The administration deserves credit for this decision.  The original planned (and utterly necessary) review was intended to start with primaries and nurseries and move subsequently to secondaries.  The belated decision to rush the process and include the secondaries was a misjudgement and led to a very inconsistent case on secondary closures.  This decision however, correct as it now is, leaves major problems to be resolved.
Firstly, Edinburgh does have too many schools, a subsequent poor use of resources and several major accommodation dilemmas, not the least of which is how to re-house Boroughmuir High School.
Edinburgh’s biggest problem however is how to reorganise schools so that the outcome is a sustainable secondary estate.  To do that the City has to escape its own heritage of built-in social division.  Comprehensive schools cannot work (in a context of parental choice) when some schools serve areas of unalloyed affluence and others areas of overwhelming poverty.  In such a situation some schools become magnet schools and their rolls swell to unmanageable proportions.  Others become schools of last resort, the most ambitious of their local parents feel duty bound to send their children elsewhere and student and (subsequently) staff numbers drop to levels where a broad curriculum cannot be offered.

That is especially the case in Edinburgh.  In Scotland 4% of children attend private schools, in the UK 7% but in Edinburgh, the 24% of the secondary school population are in the private sector.  That massive proportion colours perceptions of schools.
If the influence of the private sector on the Edinburgh mind-set is to be broken, Edinburgh’s comprehensive system requires to comprise schools, not only roughly equal in terms of teachers, resources and buildings, but roughly equal also in the social composition of their intakes.

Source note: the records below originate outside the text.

(** ** constants.ts *)

Module RESUME_DATA.
Definition name : string := "Anubhav Kumar".
Definition title : string := "M.Tech | AI Researcher & Frontend Engineer".
Definition email : string := "anubhavfarswal@gmail.com".
Definition phone : string := "6398011321".
Definition location : string := "New Delhi, Delhi, 110045, IN".
Definition linkedin : string := "Anubhav Kumar".
Definition summary : string := "M.Tech candidate at Bennett University bridging Machine Learning research with Front-End development. I specialize in integrating complex Transformer models into responsive web interfaces, creating seamless, end-to-end applications that make advanced data intelligence accessible and user-friendly.".
End RESUME_DATA.

Definition PROJECTS : list Project := [
  {| title := "High-Precision Textual Verification System";
     type := "AI / BERT-Family Models";
     description := "Designed a high-precision verification system leveraging BERT, ROBERTa, and DeBERTa for advanced text classification. Integrated these Transformer models into a responsive front-end interface, enabling real-time credibility assessment and seamless user interaction.";
     tech := ["BERT"; "ROBERTa"; "Python"; "React"; "ML"] |};
  {| title := "End-to-End Neural Text Analytics Platform";
     type := "Full Stack / Real-Time UI";
     description := "Developed an end-to-end platform using BERT and ROBERTa for advanced text analytics. Engineered a real-time, responsive UI to visualize model insights, effectively bridging complex ML back ends with intuitive front-end design.";
     tech := ["Neural Networks"; "Data Viz"; "TypeScript"; "UI/UX"] |};
  {| title := "Cross-Platform Component Library";
     type := "Frontend Infrastructure";
     description := "Developed a library of reusable, responsive UI components optimized for high-volume data visualization. Built to ensure seamless performance across platforms, providing a consistent interface for complex analytical outputs.";
     tech := ["React"; "Component Lib"; "Performance"; "Design System"] |}
].

Definition EDUCATION_HISTORY : list Education := [
  {| degree := "Master of Technology (M.Tech)";
     school := "Bennett University";
     year := "08/2024 – Present";
     score := "GPA: 7.74";
     details := Some [
       "Specialization in Computer Science Engineering";
       "Research focus: Neural Networks & Transformer Models";
       "Advanced AI Algorithms & Implementation" ] |};
  {| degree := "Master of Computer Applications";
     school := "Chandigarh University";
     year := "2022 – 2024";
     score := "GPA: 6.91";
     details := Some [
       "Core Computing & Software Architectures";
       "Full Stack Development Methodologies";
       "Cloud Computing & Database Systems" ] |};
  {| degree := "B.Sc. in Computer Science (Honours)";
     school := "Meerut college";
     year := "2018 – 2021";
     score := "GPA: 6.14";
     details := Some [
       "Foundations of Computer Science";
       "Data Structures & Algorithms Analysis";
       "System Programming & OS Concepts" ] |}
].

Definition CERTIFICATES : list Certificate := [
  {| name := "Digital Image & Video Processing"; icon := "image" |};
  {| name := "Generative AI: Intro & Applications"; icon := "psychology" |};
  {| name := "Databases & SQL for Data Science"; icon := "database" |};
  {| name := "Computer Networks Security"; icon := "security" |};
  {| name := "NLP with Classification"; icon := "translate" |};
  {| name := "Python Data Structures"; icon := "code" |}
].

Definition SKILL_METRICS : list SkillMetric := [
  {| subject := "Python (AI)"; A := 95; fullMark := 100 |};
  {| subject := "C++"; A := 80; fullMark := 100 |};
  {| subject := "Java"; A := 75; fullMark := 100 |};
  {| subject := "Node.js"; A := 85; fullMark := 100 |};
  {| subject := "JS / TS"; A := 90; fullMark := 100 |};
  {| subject := "React / Next"; A := 92; fullMark := 100 |};
  {| subject := "HTML / CSS"; A := 95; fullMark := 100 |};
  {| subject := "Dart"; A := 70; fullMark := 100 |};
  {| subject := "Git"; A := 88; fullMark := 100 |}
].

Definition CORE_SKILLS : list string := map subject SKILL_METRICS.

Definition INTERESTS : list string := [
  "AI Research"; "UI/UX Trends"; "Strategic Gaming"; "Open-Source"; "Traveling"
].

(** ** App: view state, search and navigation *)

Module Theme.
Record t := { name : string; value : string; hex : string }.
End Theme.

Definition THEMES : list Theme.t := [
  {| Theme.name := "NEON_CYAN"; Theme.value := "0 229 255"; Theme.hex := "#00e5ff" |};
  {| Theme.name := "MATRIX_GRN"; Theme.value := "0 255 65"; Theme.hex := "#00ff41" |};
  {| Theme.name := "WARN_ORNG"; Theme.value := "255 145 0"; Theme.hex := "#ff9100" |};
  {| Theme.name := "CRIT_RED"; Theme.value := "255 0 60"; Theme.hex := "#ff003c" |}
].

Module App.
Import JS.

Record SearchResults := {
  projects : list Project;
  education : list Education;
  skills : list SkillMetric
}.

(** The [useState] cells of the [App] component. *)
Record State := {
  activeView : ViewState.t;
  isLoaded : bool;
  selectedProject : option Project;
  sessionTime : Z;
  currentTheme : Theme.t;
  showSettings : bool;
  searchQuery : string;
  searchResults : SearchResults
}.

Definition initial : State := {|
  activeView := ViewState.PROFILE;
  isLoaded := false;
  selectedProject := None;
  sessionTime := 0;
  currentTheme := {| Theme.name := "NEON_CYAN"; Theme.value := "0 229 255"; Theme.hex := "#00e5ff" |};
  showSettings := false;
  searchQuery := "";
  searchResults := {| projects := []; education := []; skills := [] |}
|}.

Definition setActiveView (v : ViewState.t) (s : State) : State :=
  {| activeView := v; isLoaded := isLoaded s; selectedProject := selectedProject s;
     sessionTime := sessionTime s; currentTheme := currentTheme s;
     showSettings := showSettings s; searchQuery := searchQuery s;
     searchResults := searchResults s |}.

Definition setIsLoaded (b : bool) (s : State) : State :=
  {| activeView := activeView s; isLoaded := b; selectedProject := selectedProject s;
     sessionTime := sessionTime s; currentTheme := currentTheme s;
     showSettings := showSettings s; searchQuery := searchQuery s;
     searchResults := searchResults s |}.

Definition setSelectedProject (p : option Project) (s : State) : State :=
  {| activeView := activeView s; isLoaded := isLoaded s; selectedProject := p;
     sessionTime := sessionTime s; currentTheme := currentTheme s;
     showSettings := showSettings s; searchQuery := searchQuery s;
     searchResults := searchResults s |}.

Definition setSessionTime (f : Z -> Z) (s : State) : State :=
  {| activeView := activeView s; isLoaded := isLoaded s; selectedProject := selectedProject s;
     sessionTime := f (sessionTime s); currentTheme := currentTheme s;
     showSettings := showSettings s; searchQuery := searchQuery s;
     searchResults := searchResults s |}.

Definition setCurrentTheme (th : Theme.t) (s : State) : State :=
  {| activeView := activeView s; isLoaded := isLoaded s; selectedProject := selectedProject s;
     sessionTime := sessionTime s; currentTheme := th;
     showSettings := showSettings s; searchQuery := searchQuery s;
     searchResults := searchResults s |}.

Definition setShowSettings (b : bool) (s : State) : State :=
  {| activeView := activeView s; isLoaded := isLoaded s; selectedProject := selectedProject s;
     sessionTime := sessionTime s; currentTheme := currentTheme s;
     showSettings := b; searchQuery := searchQuery s;
     searchResults := searchResults s |}.

Definition setSearchQuery (q : string) (s : State) : State :=
  {| activeView := activeView s; isLoaded := isLoaded s; selectedProject := selectedProject s;
     sessionTime := sessionTime s; currentTheme := currentTheme s;
     showSettings := showSettings s; searchQuery := q;
     searchResults := searchResults s |}.

Definition setSearchResults (r : SearchResults) (s : State) : State :=
  {| activeView := activeView s; isLoaded := isLoaded s; selectedProject := selectedProject s;
     sessionTime := sessionTime s; currentTheme := currentTheme s;
     showSettings := showSettings s; searchQuery := searchQuery s;
     searchResults := r |}.

Definition changeTheme (theme : Theme.t) (s : State) : State :=
  setShowSettings false (setCurrentTheme theme s).

(** The three callbacks handed to [filter] in [handleSearch]. *)
Definition projectMatches (lowerQuery : string) (p : Project) : bool :=
  includes (toLowerCase (title p)) lowerQuery ||
  includes (toLowerCase (description p)) lowerQuery ||
  existsb (fun t => includes (toLowerCase t) lowerQuery) (tech p).

(** [edu.details?.some(...)] is [undefined], hence falsy, without details. *)
Definition educationMatches (lowerQuery : string) (edu : Education) : bool :=
  includes (toLowerCase (degree edu)) lowerQuery ||
  includes (toLowerCase (school edu)) lowerQuery ||
  match details edu with
  | Some ds => existsb (fun d => includes (toLowerCase d) lowerQuery) ds
  | None => false
  end.

Definition skillMatches (lowerQuery : string) (s : SkillMetric) : bool :=
  includes (toLowerCase (subject s)) lowerQuery.

(** [handleSearch], on the value [e.target.value] of the change event.
    [activeView] is read from the render the handler closes over. *)
Definition handleSearch (query : string) (s : State) : State :=
  let s1 := setSearchQuery query s in
  if decide (trim query = "") then
    if decide (activeView s = ViewState.SEARCH)
    then setActiveView ViewState.PROFILE s1
    else s1
  else
    let s2 :=
      if decide (activeView s <> ViewState.SEARCH)
      then setActiveView ViewState.SEARCH s1
      else s1 in
    let lowerQuery := toLowerCase query in
    let projects := List.filter (projectMatches lowerQuery) PROJECTS in
    let education := List.filter (educationMatches lowerQuery) EDUCATION_HISTORY in
    let skills := List.filter (skillMatches lowerQuery) SKILL_METRICS in
    setSearchResults
      {| projects := projects; education := education; skills := skills |} s2.

Definition handleNavClick (view : ViewState.t) (s : State) : State :=
  if decide (view = activeView s) then s
  else setSearchQuery "" (setActiveView view s).

(** The targets of the five [NavButton]s of the sidebar. *)
Definition navButtons : list ViewState.t :=
  [ViewState.PROFILE; ViewState.PROJECTS; ViewState.EDUCATION;
   ViewState.SKILLS; ViewState.TERMINAL].

(** What [SearchResultsView] shows the Return to Profile button on:
    a query that is a truthy string and three empty result lists. *)
Definition noResultsShown (s : State) : bool :=
  truthy (searchQuery s) &&
  negb (bool_decide (0 < length (projects (searchResults s)))%nat
        || bool_decide (0 < length (education (searchResults s)))%nat
        || bool_decide (0 < length (skills (searchResults s)))%nat).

Three years is sufficient time to review catchments and to seek to renew Edinburgh’s secondary system.  Schools should not be so large that their individual learners are known only to the teachers who teach them.  Schools should not be so small that they barely have a high-achieving cohort nor so small that their unit costs drag down the remainder of the system.
The original decision by the previous Labour administration to review the school estate and reduce it was correct.  The decision by the new administration to continue the process was correct but the decision to include the secondaries before the review was anywhere near complete was ill-judged.  Last week’s decision, effectively to admit that error, was brave and right.  Real courage is now required to initiate a radical review of catchment areas to create genuine, socially-mixed comprehensive schools which will serve all Edinburgh’s children whose parents choose to use them.